The other figure knelt beside the well, trailing skeletal fingers across the stones. "Yes. But the reaping is incomplete. The soul did not cross fully."
The first tilted his head. "An error?"
"A failure."
Edrin's blood ran cold.
The cloaked figures rose, their lanterns sweeping across the ruins. Light stretched like tendrils, brushing dangerously close to his hiding spot.
He clenched his fists. If the strange power inside him decided to flare again, he'd be exposed. But if it stayed quiet, maybe… just maybe…
The tendril of light recoiled suddenly, like a snake snapping back. The cloaked figures stiffened.
"Something interferes," the second one said. "A shield not of our making."
They both looked up at the sky.
Edrin followed their gaze and nearly lost his breath.
The stars themselves were moving.
Slowly, faintly, the constellations shifted, like gears in some enormous, celestial machine. The sky trembled, and the cloaked figures knelt immediately, pressing their foreheads to the ground.
"The Council watches," one whispered.
Edrin swallowed hard. His body felt heavy, pinned beneath that starlit gaze. He wanted to scream, to demand answers, but he couldn't even move. The stars were watching—not them, not the Harvesters. Him.
He forced himself to crawl backward, deeper into the ruins, heart hammering. The lantern light didn't follow. The cloaked figures remained prostrate, waiting for the stars to still.
By the time they rose, Edrin was gone.
---
He didn't stop running until his lungs burned. The village was far behind him, its silence swallowed by the dense forest. He collapsed against a tree, gasping for breath.
The forest was wrong too. Leaves shimmered faintly in the starlight, veins glowing like constellations. Every bird, every insect, every beast had gone silent.
Edrin pressed his back against the bark and shut his eyes.
What am I supposed to do? Where do I go?
He had no answers. His family, his neighbors, his entire village was gone—souls harvested, bodies left to rot. Only he remained, carrying a burden that wasn't his.
A soft sound broke the silence. Not footsteps. Not a howl.
A voice.
It whispered, faint but clear, curling like smoke inside his mind.
> "Edrin Kael… the soul that refused to be reaped…"
His eyes snapped open. The forest around him was still empty. Yet the voice lingered, echoing from nowhere and everywhere at once.
"Who are you?" he whispered hoarsely.
The air shimmered. A figure formed before him—half-light, half-shadow. Not flesh, not spirit. Its face was indistinct, but its eyes glowed like dying stars.
"I am not your enemy," the voice said, though its tone was neither kind nor cruel. "I am a fragment… a witness… one who has seen the Council's lies."

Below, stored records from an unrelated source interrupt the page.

(* ===== verification/JsonProps.v ===== *)
(** * JsonProps: what is dumped is printable and reads back *)

From S2P Require Import Prelude Decimals Contracts Digits Liberator LiberatorProps Json.
From stdpp Require Import base strings list sets.
From Stdlib Require Import ZArith Lia.
Open Scope Z_scope.

Section json_ind.
Context (P : json -> Prop).
Hypothesis Hnull : P JNull.
Hypothesis Hbool : forall b, P (JBool b).
Hypothesis Hint : forall z, P (JInt z).
Hypothesis Hfloat : forall r, P (JFloat r).
Hypothesis Hstr : forall s, P (JStr s).
Hypothesis Hlist : forall l, Forall P l -> P (JList l).
Hypothesis Hobj : forall kvs, Forall (fun kv => P kv.2) kvs -> P (JObj kvs).

Fixpoint json_induction (j : json) : P j :=
  match j with
  | JNull => Hnull
  | JBool b => Hbool b
  | JInt z => Hint z
  | JFloat r => Hfloat r
  | JStr s => Hstr s
  | JList l => Hlist l ((fix go l := match l return Forall P l with
                         | [] => Forall_nil_2 _
                         | x :: l' => Forall_cons_2 _ _ _ (json_induction x) (go l')
                         end) l)
  | JObj kvs => Hobj kvs ((fix go l := match l return Forall (fun kv => P kv.2) l with
                           | [] => Forall_nil_2 _
                           | x :: l' => Forall_cons_2 _ _ _ (json_induction x.2) (go l')
                           end) kvs)
  end.
End json_ind.

(** ** Codes and UTF-8 *)

Definition byte_code (c : Z) : Prop := 0 <= c < 256.
(** A Unicode scalar value. *)
Definition scalar (c : Z) : Prop := 0 <= c < 0xD800 \/ 0xE000 <= c < 0x110000.

Lemma codes_of_codes l : Forall byte_code l -> codes (of_codes l) = l.
Proof.
  unfold codes, of_codes. rewrite String.list_ascii_of_string_of_list_ascii, map_map. unfold byte_code.
  induction 1 as [|c l Hc _ IH]; simpl; [done|]. rewrite IH. f_equal. unfold char_code.
  rewrite Ascii.nat_ascii_embedding; lia.
Qed.

Ltac cases := repeat match goal with
  | |- context [?a <? ?b] => destruct (Z.ltb_spec a b)
  | |- context [?a <=? ?b] => destruct (Z.leb_spec a b)
  | |- context [?a =? ?b] => destruct (Z.eqb_spec a b)
  end.

Lemma utf8_enc_bytes c : 0 <= c < 0x110000 -> Forall byte_code (utf8_enc c).
Proof.
  intros Hc. unfold utf8_enc. cases; repeat constructor; unfold byte_code; Z.div_mod_to_equations; lia.
Qed.

Lemma utf8_dec_enc c l : 0 <= c < 0x110000 -> utf8_dec (utf8_enc c ++ l) = c :: utf8_dec l.
Proof.
  intros Hc. unfold utf8_enc.
  destruct (Z.ltb_spec c 0x80); [|destruct (Z.ltb_spec c 0x800); [|destruct (Z.ltb_spec c 0x10000)]];
    cbn [app utf8_dec]; cases; try (f_equal); Z.div_mod_to_equations; lia.
Qed.

Lemma scalar_range c : scalar c -> 0 <= c < 0x110000.
Proof. unfold scalar. lia. Qed.

Definition text (cps : list Z) : string := of_codes (concat (map utf8_enc cps)).

Lemma text_codes cps : Forall scalar cps -> utf8_dec (codes (text cps)) = cps.
Proof.
  intros H. unfold text. rewrite codes_of_codes.
  - induction H as [|c cps Hc _ IH]; simpl; [done|]. by rewrite utf8_dec_enc, IH by (by apply scalar_range).
  - induction H as [|c cps Hc _ IH]; simpl; [constructor|]. apply Forall_app_2; [|done].
    by apply utf8_enc_bytes, scalar_range.
Qed.

(** A Python string without lone surrogates. *)
Definition is_text (s : string) : Prop := exists cps, Forall scalar cps /\ s = text cps.

Lemma of_codes_codes s : of_codes (codes s) = s.
Proof.
  unfold of_codes, codes. rewrite map_map. rewrite <- (String.string_of_list_ascii_of_string s) at 2. f_equal.
  rewrite <- map_id. apply map_ext. intros a. unfold char_code. rewrite Nat2Z.id. apply Ascii.ascii_nat_embedding.
Qed.

Lemma codes_app s t : codes (s +:+ t) = codes s ++ codes t.
Proof. unfold codes. by rewrite chars_app, map_app. Qed.

(** ASCII text is text. *)
Lemma ascii_is_text s : Forall (fun c => c < 128) (codes s) -> is_text s.
Proof.
  intros H. exists (codes s).
  assert (H0 : Forall (fun c => 0 <= c) (codes s)).
  { apply Forall_fmap, Forall_true. intros a. unfold char_code. simpl. lia. }
  split.
  - apply Forall_forall. intros c Hc. rewrite Forall_forall in H, H0. specialize (H c Hc). specialize (H0 c Hc).
    unfold scalar. lia.
  - unfold text. replace (concat (map utf8_enc (codes s))) with (codes s); [by rewrite of_codes_codes|].
    clear H0. induction H as [|c l Hc _ IH]; simpl; [done|]. unfold utf8_enc at 1.
    rewrite (proj2 (Z.ltb_lt c 0x80)) by lia. simpl. by f_equal.
Qed.

(** ** Strings *)

(** What an escape is read as. *)
Definition units (c : Z) : list Z :=
  if c <? 0x10000 then [c] else [0xD800 + (c - 0x10000) / 0x400; 0xDC00 + (c - 0x10000) mod 0x400].

Lemma hex_code_val n : 0 <= n < 16 -> hex_val (hex_code n) = Some n.
Proof.
  intros Hn. unfold hex_val, hex_code. destruct (Z.ltb_spec n 10).
  - rewrite (proj2 (Z.leb_le 48 _)), (proj2 (Z.leb_le _ 57)) by lia. simpl. f_equal. lia.
  - rewrite (proj2 (Z.leb_gt _ 57)), andb_false_r by lia.
    rewrite (proj2 (Z.leb_le 97 _)), (proj2 (Z.leb_le _ 102)) by lia. simpl. f_equal. lia.
Qed.

Lemma read_u_escape c l : 0 <= c < 0x10000 ->
  read_units (u_escape c ++ l) = (fun p => (c :: p.1, p.2)) <$> read_units l.
Proof.
  intros Hc. unfold u_escape. cbn [app read_units].
  change (92 =? 34) with false. change (92 =? 92) with true. change (117 =? 117) with true. cbv iota.
  unfold hex4. rewrite !hex_code_val by (apply Z.mod_pos_bound; lia). cbn [mbind option_bind].
  replace (4096 * _ + _ + _ + _) with c; [done|]. Z.div_mod_to_equations. lia.
Qed.

Lemma read_escape c l : scalar c ->
  read_units (escape c ++ l) = (fun p => (units c ++ p.1, p.2)) <$> read_units l.
Proof.
  intros Hc%scalar_range. unfold escape, units.
  destruct (Z.eqb_spec c 34) as [->|]; [done|]. destruct (Z.eqb_spec c 92) as [->|]; [done|].
  destruct (Z.eqb_spec c 10) as [->|]; [done|]. destruct (Z.eqb_spec c 13) as [->|]; [done|].
  destruct (Z.eqb_spec c 9) as [->|]; [done|]. destruct (Z.eqb_spec c 12) as [->|]; [done|].
  destruct (Z.eqb_spec c 8) as [->|]; [done|].
  destruct (Z.leb_spec 32 c); cbn [andb]; [destruct (Z.leb_spec c 126)|].
  - cbn [app read_units]. rewrite (proj2 (Z.eqb_neq c 34)), (proj2 (Z.eqb_neq c 92)) by done.
    rewrite (proj2 (Z.ltb_ge c 32)) by lia. by rewrite (proj2 (Z.ltb_lt c 0x10000)) by lia.
  - destruct (Z.ltb_spec c 0x10000); [by apply read_u_escape; lia|].
    rewrite <- app_assoc, !read_u_escape by (Z.div_mod_to_equations; lia).
    by destruct (read_units l).
  - rewrite (proj2 (Z.ltb_lt c 0x10000)) by lia. by apply read_u_escape; lia.
Qed.

Lemma read_units_escaped cps r : Forall scalar cps ->
  read_units (concat (map escape cps) ++ 34 :: r) = Some (concat (map units cps), r).
Proof.
  induction 1 as [|c cps Hc _ IH]; [done|]. cbn [map concat]. by rewrite <- app_assoc, read_escape, IH.
Qed.

Lemma pair_up_units cps : Forall scalar cps -> pair_up (concat (map units cps)) = cps.
Proof.
  induction 1 as [|c cps Hc _ IH]; [done|]. cbn [map concat]. unfold units at 1. unfold scalar in Hc.
  destruct (Z.ltb_spec c 0x10000) as [Hs|Hs].
  - cbn [app]. destruct (concat (map units cps)) as [|d l]; [by rewrite <- IH|].
    cbn [pair_up]. cbn [pair_up] in IH. rewrite IH.
    assert ((0xD800 <=? c) && (c <? 0xDC00) = false) as ->; [|done].
    destruct (Z.leb_spec 0xD800 c), (Z.ltb_spec c 0xDC00); simpl; lia.
  - cbn [app pair_up].
    rewrite (proj2 (Z.leb_le 0xD800 _)), (proj2 (Z.ltb_lt _ 0xDC00)) by (Z.div_mod_to_equations; lia).
    rewrite (proj2 (Z.leb_le 0xDC00 _)), (proj2 (Z.ltb_lt _ 0xE000)) by (Z.div_mod_to_equations; lia).
    cbn [andb]. rewrite IH. f_equal. Z.div_mod_to_equations. lia.
Qed.

Lemma read_dumped_string s r : is_text s ->
  exists r', dump_string s ++ r = 34 :: r' /\ read_string r' = Some (s, r).
Proof.
  intros (cps & H & ->). unfold dump_string. rewrite text_codes by done. exists (concat (map escape cps) ++ 34 :: r).
  split; [cbn [app]; by rewrite <- app_assoc|]. unfold read_string. rewrite read_units_escaped by done. simpl.
  by rewrite pair_up_units.
Qed.

(** ** Values *)

(** A character of a number. *)
Definition numeric (c : Z) : bool := is_dig c || memb c [43; 45; 46; 69; 101].

(** Strings are Unicode text, and the text of a float is read as a float. *)
#[warnings="-register-all"]
Inductive clean : json -> Prop :=
  | clean_null : clean JNull
  | clean_bool b : clean (JBool b)
  | clean_int z : clean (JInt z)
  | clean_float repr : Forall (fun c => numeric c = true) (codes repr) ->
      number (codes repr) = Some (JFloat repr) -> clean (JFloat repr)
  | clean_str s : is_text s -> clean (JStr s)
  | clean_list l : Forall clean l -> clean (JList l)
  | clean_obj kvs : NoDup (map fst kvs) -> Forall (fun kv => is_text kv.1) kvs ->
      Forall (fun kv => clean kv.2) kvs -> clean (JObj kvs).

Lemma dict_set_new k v d : k ∉ map fst d -> dict_set k v d = d ++ [(k, v)].
Proof.
  induction d as [|[k' v'] d IH]; intros Hk; [done|]. cbn [dict_set map fst] in *.
  destruct (String.eqb_spec k k') as [->|]; [set_solver|]. cbn [app]. rewrite IH; [done|set_solver].
Qed.

Lemma dict_of_pairs kvs : NoDup (map fst kvs) -> dict_of kvs = kvs.
Proof.
  unfold dict_of. enough (H : forall d, NoDup (map fst (d ++ kvs)) ->
    fold_left (fun d kv => dict_set kv.1 kv.2 d) kvs d = d ++ kvs) by apply (H []).
  induction kvs as [|[k v] kvs IH]; intros d Hd; cbn [fold_left]; [by rewrite app_nil_r|].
  cbn [fst snd]. rewrite dict_set_new, IH.
  - by rewrite <- app_assoc.
  - by rewrite <- app_assoc.
  - rewrite map_app, NoDup_app in Hd. destruct Hd as (_ & Hd & _). intros Hk. apply (Hd k Hk). set_solver.
Qed.

(** The fuel a value needs. *)
Fixpoint need (j : json) : nat :=
  match j with
  | JList l => S (list_sum (map (fun x => S (need x)) l))
  | JObj kvs => S (list_sum (map (fun kv => S (need kv.2)) kvs))
  | _ => 1
  end.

Edrin's fists clenched. "The Council? You mean the Harvesters? They slaughtered everyone—"
"Not slaughter. Collection," the voice interrupted. "To them, you were never alive. You were fuel. A flicker of essence to be consumed."
Rage boiled in his chest, but beneath it was fear. He remembered the cloaked figures kneeling, their reverence toward the stars. Whatever the Council was… it was vast, far beyond his understanding.
"Why me?" Edrin demanded. "Why did I survive?"
The figure tilted its head. "Because you resisted. Because your soul clung to itself even when the Harvester's scythe tore it free. That defiance has marked you. It has given you something they cannot control."
Edrin's breath caught. He remembered the Remnant disintegrating under his touch, the barrier that had shielded him.
"…Power," he whispered.
The figure's eyes burned brighter. "Yes. Power born from refusal. Power to unmake what they harvest."
Edrin's heart pounded. The weight of it threatened to crush him, yet a spark of fire lit in his chest. For the first time since the Harvester's visit, he felt something other than fear.
He felt choice.
"What do I do now?" he asked.
The figure's form flickered, fading. "Survive. Learn. And when the time comes… defy."
Then it was gone, leaving only the forest, the stars, and the impossible burden inside him.
Edrin pressed his forehead against the bark of the tree, eyes burning with unshed tears. He was no warrior, no prophet, no hero. Just a boy who should have died with the rest of his village.
And yet, the cosmos itself had refused to let him go.
Somewhere deep within, he knew: this was only the beginning.